[Data excerpts]
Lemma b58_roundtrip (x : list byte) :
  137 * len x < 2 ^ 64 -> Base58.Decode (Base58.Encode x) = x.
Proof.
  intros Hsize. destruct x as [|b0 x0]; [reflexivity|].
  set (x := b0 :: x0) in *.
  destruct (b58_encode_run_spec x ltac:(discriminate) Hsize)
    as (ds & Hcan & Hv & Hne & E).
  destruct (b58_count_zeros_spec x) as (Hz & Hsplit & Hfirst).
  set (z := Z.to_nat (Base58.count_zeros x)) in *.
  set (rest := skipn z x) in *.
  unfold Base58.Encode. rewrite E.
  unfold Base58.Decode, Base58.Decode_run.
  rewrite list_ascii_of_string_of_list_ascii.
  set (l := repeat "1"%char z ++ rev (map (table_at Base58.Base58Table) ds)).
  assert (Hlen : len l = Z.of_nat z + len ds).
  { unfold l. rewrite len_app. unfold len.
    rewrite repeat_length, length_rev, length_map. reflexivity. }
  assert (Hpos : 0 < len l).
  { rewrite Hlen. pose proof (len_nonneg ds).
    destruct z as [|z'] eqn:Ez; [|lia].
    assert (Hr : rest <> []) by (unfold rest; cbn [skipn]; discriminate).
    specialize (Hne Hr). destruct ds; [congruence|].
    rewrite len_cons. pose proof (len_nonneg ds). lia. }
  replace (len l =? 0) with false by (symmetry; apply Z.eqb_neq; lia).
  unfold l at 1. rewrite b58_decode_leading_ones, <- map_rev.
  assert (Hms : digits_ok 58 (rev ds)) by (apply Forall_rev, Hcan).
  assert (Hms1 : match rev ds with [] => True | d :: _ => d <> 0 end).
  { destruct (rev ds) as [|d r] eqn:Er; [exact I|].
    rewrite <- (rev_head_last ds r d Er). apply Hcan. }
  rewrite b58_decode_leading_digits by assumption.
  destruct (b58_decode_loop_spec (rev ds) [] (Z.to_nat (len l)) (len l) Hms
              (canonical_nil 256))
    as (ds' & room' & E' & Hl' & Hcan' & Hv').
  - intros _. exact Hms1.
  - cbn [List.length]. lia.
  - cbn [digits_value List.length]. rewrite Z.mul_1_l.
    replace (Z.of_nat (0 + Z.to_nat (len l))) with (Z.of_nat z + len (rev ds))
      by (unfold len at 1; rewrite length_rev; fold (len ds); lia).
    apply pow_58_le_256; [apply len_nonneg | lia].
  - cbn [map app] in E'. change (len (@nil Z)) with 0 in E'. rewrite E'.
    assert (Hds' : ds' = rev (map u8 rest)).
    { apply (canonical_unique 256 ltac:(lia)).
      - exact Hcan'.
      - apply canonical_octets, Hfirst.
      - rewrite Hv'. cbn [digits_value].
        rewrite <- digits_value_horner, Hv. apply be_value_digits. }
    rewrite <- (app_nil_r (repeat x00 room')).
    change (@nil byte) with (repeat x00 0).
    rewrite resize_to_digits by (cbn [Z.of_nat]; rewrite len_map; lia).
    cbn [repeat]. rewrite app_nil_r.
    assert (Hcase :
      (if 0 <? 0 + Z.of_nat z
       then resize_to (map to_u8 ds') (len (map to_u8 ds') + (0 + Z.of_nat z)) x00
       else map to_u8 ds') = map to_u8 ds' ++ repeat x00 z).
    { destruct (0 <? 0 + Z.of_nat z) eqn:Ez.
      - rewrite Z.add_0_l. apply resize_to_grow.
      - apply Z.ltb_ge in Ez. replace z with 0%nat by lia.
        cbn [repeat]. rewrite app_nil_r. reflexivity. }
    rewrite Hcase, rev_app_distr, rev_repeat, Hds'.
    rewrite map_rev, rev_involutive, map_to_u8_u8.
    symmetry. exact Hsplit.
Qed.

- Problem requirements
Each line above that contains "exact" must be copied out.

- Exercise output
  { destruct (rev ds) as [|d r] eqn:Er; [exact I|].
  - intros _. exact Hms1.
      - exact Hcan'.
    symmetry. exact Hsplit.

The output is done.